Coalescent: an open-source and scalable framework for exact calculations in coalescent theory
© Tewari and Spouge; licensee BioMed Central Ltd. 2012
Received: 9 December 2011
Accepted: 2 October 2012
Published: 3 October 2012
Currently, there is no open-source, cross-platform and scalable framework for coalescent analysis in population genetics. There is no scalable GUI based user application either. Such a framework and application would not only drive the creation of more complex and realistic models but also make them truly accessible.
As a first attempt, we built a framework and user application for the domain of exact calculations in coalescent analysis. The framework provides an API with the concepts of model, data, statistic, phylogeny, gene tree and recursion. Infinite-alleles and infinite-sites models are considered. It defines pluggable computations such as counting and listing all the ancestral configurations and genealogies and computing the exact probability of data. It can visualize a gene tree, trace and visualize the internals of the recursion algorithm for further improvement and attach dynamically a number of output processors. The user application defines jobs in a plug-in like manner so that they can be activated, deactivated, installed or uninstalled on demand. Multiple jobs can be run and their inputs edited. Job inputs are persisted across restarts and running jobs can be cancelled where applicable.

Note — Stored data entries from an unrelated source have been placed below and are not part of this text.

Definition cosNames : list string := getNames "cos_" harmonicFrequencies.
Definition sinNames : list string := getNames "sin_" harmonicFrequencies.
Definition ampNames : list string := getNames "amplitude_" harmonicFrequencies.
Definition phaseNames : list string := getNames "phase_" harmonicFrequencies.

Definition independents : list string := ["constant"; "t"] ++ cosNames ++ sinNames.
End Names.

(** ** Dates

    A date is a number of milliseconds since 1970-01-01T00:00:00Z. *)

(** [ee.Date.fromYMD(year, month, day)] in UTC (proleptic Gregorian calendar). *)
Definition fromYMD (year month day : Z) : Z :=
  let y := (if month <=? 2 then year - 1 else year)%Z in
  let era := (y / 400)%Z in
  let yoe := (y - era * 400)%Z in
  let mp := ((month + 9) mod 12)%Z in
  let doy := ((153 * mp + 2) / 5 + day - 1)%Z in
  let doe := (yoe * 365 + yoe / 4 - yoe / 100 + doy)%Z in
  ((era * 146097 + doe - 719468) * 86400000)%Z.

(** The length the platform gives the unit ['year'] in [Date.difference]: the
    average Gregorian year of 365.2425 days. *)
Definition MILLIS_PER_YEAR : Z := 31556952000.

(** [date.difference(start, 'year')]: a fractional number of years. *)
Definition difference_years (date start : Z) : R :=
  (IZR (date - start) / IZR MILLIS_PER_YEAR)%R.

(** [collection.filterDate(start, end)]: start inclusive, end exclusive; an
    image without a time stamp is not kept. *)
Definition in_range (start stop : Z) (img : Image) : bool :=
  match time_start img with
  | Some t => ((start <=? t) && (t <? stop))%Z%bool
  | None => false
  end.

Definition filterDate (start stop : Z) (c : list Image) : list Image :=
  filter (in_range start stop) c.

(** ** The Landsat 8 Collection 2 Level 2 catalog image at the pixel *)

Record Raw : Type := mkRaw {
  raw_time : Z;
  raw_id : string;
  SR_B1 : Z; SR_B2 : Z; SR_B3 : Z; SR_B4 : Z; SR_B5 : Z; SR_B6 : Z; SR_B7 : Z;
  SR_QA_AEROSOL : Z;
  ST_B10 : Z; ST_ATRAN : Z; ST_CDIST : Z; ST_DRAD : Z; ST_EMIS : Z; ST_EMSD : Z;
  ST_QA : Z; ST_TRAD : Z; ST_URAD : Z;
  QA_PIXEL : Z; QA_RADSAT : Z
}.

Definition dn (z : Z) : value := Some (IZR z).

Definition catalog (r : Raw) : Image :=
  mkImage
    [("SR_B1", dn (SR_B1 r)); ("SR_B2", dn (SR_B2 r)); ("SR_B3", dn (SR_B3 r));
     ("SR_B4", dn (SR_B4 r)); ("SR_B5", dn (SR_B5 r)); ("SR_B6", dn (SR_B6 r));
     ("SR_B7", dn (SR_B7 r)); ("SR_QA_AEROSOL", dn (SR_QA_AEROSOL r));
     ("ST_B10", dn (ST_B10 r)); ("ST_ATRAN", dn (ST_ATRAN r));
     ("ST_CDIST", dn (ST_CDIST r)); ("ST_DRAD", dn (ST_DRAD r));
     ("ST_EMIS", dn (ST_EMIS r)); ("ST_EMSD", dn (ST_EMSD r)); ("ST_QA", dn (ST_QA r));
     ("ST_TRAD", dn (ST_TRAD r)); ("ST_URAD", dn (ST_URAD r));
     ("QA_PIXEL", dn (QA_PIXEL r)); ("QA_RADSAT", dn (QA_RADSAT r))]
    (Some (raw_time r)) (raw_id r) None.

(** ** Preprocessing *)

(** [bitwiseAnd] on an integer-valued band. *)
Definition bitwiseAnd_R (m : Z) (x : R) : R := IZR (Z.land (Int_part x) m).

(** [eq(c)]: 1 where the value equals [c], 0 elsewhere. *)
Definition eq_R (c x : R) : R := if Req_dec_T x c then 1%R else 0%R.

(** [parseInt('11111', 2)]. *)
Definition QA_BITS : Z := 31.

Definition maskL8sr (image : Image) : result Image :=
  qa <- select ["QA_PIXEL"] image ;;
  let qaMask := unop (eq_R 0) (unop (bitwiseAnd_R QA_BITS) qa) in
  sat <- select ["QA_RADSAT"] image ;;
  let saturationMask := unop (eq_R 0) sat in
  sr <- select ["SR_B."] image ;;
  sr1 <- multiply sr (Image_const 0.0000275) ;;
  opticalBands <- add sr1 (Image_const (-0.2)) ;;
  st <- select ["ST_B.*"] image ;;
  st1 <- multiply st (Image_const 0.00341802) ;;
  thermalBands <- add st1 (Image_const 149.0) ;;
  m1 <- updateMask (addBands_overwrite (addBands_overwrite image opticalBands) thermalBands)
                   qaMask ;;
  updateMask m1 saturationMask.

(** [image.normalizedDifference([a, b])]: (a - b) / (a + b) in one band named
    [nd], masked where an input is masked or negative; no property is kept. *)
Definition nd_value (a b : value) : value :=
  match a, b with
  | Some x, Some y =>
      if Rlt_dec x 0 then None
      else if Rlt_dec y 0 then None
      else Some ((x - y) / (x + y))%R
  | _, _ => None
  end.
(** * Eco tree manager: a shallow embedding of [lib/eco/treemanager.py]

    The editor core keeps a mutable chain of token nodes, a line index, a
    cursor and an undo log.  Python objects live in an explicit object
    store ([Heap]); object identity is equality of store indices.  Loops
    ([while]) take a fuel argument; running out of fuel is reported as
    [OutOfFuel], a Python exception as its own constructor. *)

From Stdlib Require Import ZArith Lia Bool Ascii String.
From stdpp Require Import base list strings.

#[local] Open Scope Z_scope.

(** ** Python values and exceptions *)

Module Py.

Inductive exn : Set :=
| IndexError | AttributeError | AssertionError | TypeError | NameError
| OutOfFuel.

Inductive res (A : Type) : Type :=
| Ok (a : A)
| Raise (e : exn).
Arguments Ok {A} a.
Arguments Raise {A} e.

Definition bind {A B} (m : res A) (k : A -> res B) : res B :=
  match m with
  | Ok a => k a
  | Raise e => Raise e
  end.

(** [len(s)] *)
Definition len (s : string) : Z := Z.of_nat (String.length s).

(** The line break of the editor, ["\r"]. *)
Definition CR : ascii := Ascii.ascii_of_nat 13.
Definition cr : string := String CR EmptyString.

(** [str(s).startswith("\r")] *)
Definition startswith_cr (s : string) : bool :=
  match s with
  | String c _ => Ascii.eqb c CR
  | EmptyString => false
  end.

Coalescent theory plays an increasingly important role in analysing molecular population genetic data. Models involved are mathematically difficult and computationally challenging. An open-source, scalable framework that lets users immediately take advantage of the progress made by others will enable exploration of yet more difficult and realistic models. As models become more complex and mathematically less tractable, the need for an integrated computational approach is obvious. Object oriented designs, though has upfront costs, are practical now and can provide such an integrated approach.
Current computational tools in population genetics do not follow an integrated approach. We define an integrated approach to be the one that allows reuse at the framework level and at the level of end user application, which allows running jobs developed by different researchers independently. Currently available applications in population genetics do not follow this approach. Each application is targeted towards a very specific use case where reuse and customization are a secondary issue. Most of these are targeted at native platforms and since coalescent computations can be intensive, optimizations are applied that tie the application further up with the platform. The problems this causes in developing and maintaining models in population genetics is well articulated by Felsenstein . The primary reason for the lack of an integrated approach is probably the upfront costs involved. However, this need not be the case. In the past, probably it was impractical to follow the integrated approach but with the current abundance of cross-platform, open source technologies and the maturity of object oriented designs , it is very much practical. Success stories, such as the Netbeans platform , demonstrate that the costs involved in object oriented designs will be paid off tremendously with the reuse it allows. This is truer with coalescent analysis because the underlying theory naturally lends itself to object oriented design.
First attempt: exact methods
With the maturity of the Java platform and the pace of open source development, it is practical to envision an object-oriented development in population genetics. Bioinformatics has already seen such efforts . Recently, some efforts are underway in population genetics [5, 6]. Exact methods, have recently gained in popularity [7–9], partly due to the increased computational power and partly for a need to evaluate available approximations. Nevertheless, exact methods are still not feasible for real data sets except for few cases . Their primary value lies in evaluating approximate methods and gaining intuition to improve those approximate methods . The authors have not seen any object oriented development for exact methods or a scalable GUI application in population genetics that allows running jobs in a plug-in like manner. The current paper describes such a first attempt.
Overview of exact methods
An excellent overview of coalescent theory and applications is available from [11, 12]. For the sake of completeness we briefly describe the models, the associated data and the calculations as implemented in the software. As a first attempt, we have considered only coalescent and mutation events in the model. Migration and recombination are the next important events to consider, but, we have omitted them for now as they introduce significant complexity into the models. We have considered the Infinite-Alleles Model (IAM) and the Infinite-Sites Model (ISM) as described in chapter 2.1 of . IAM and ISM both postulate the creation of unique alleles on mutation. ISM is a sub-model of IAM that differs in the level of detail in the data. While, IAM data consists of frequencies of different alleles, ISM data additionally shows how the alleles are different by the site and the number of mutations.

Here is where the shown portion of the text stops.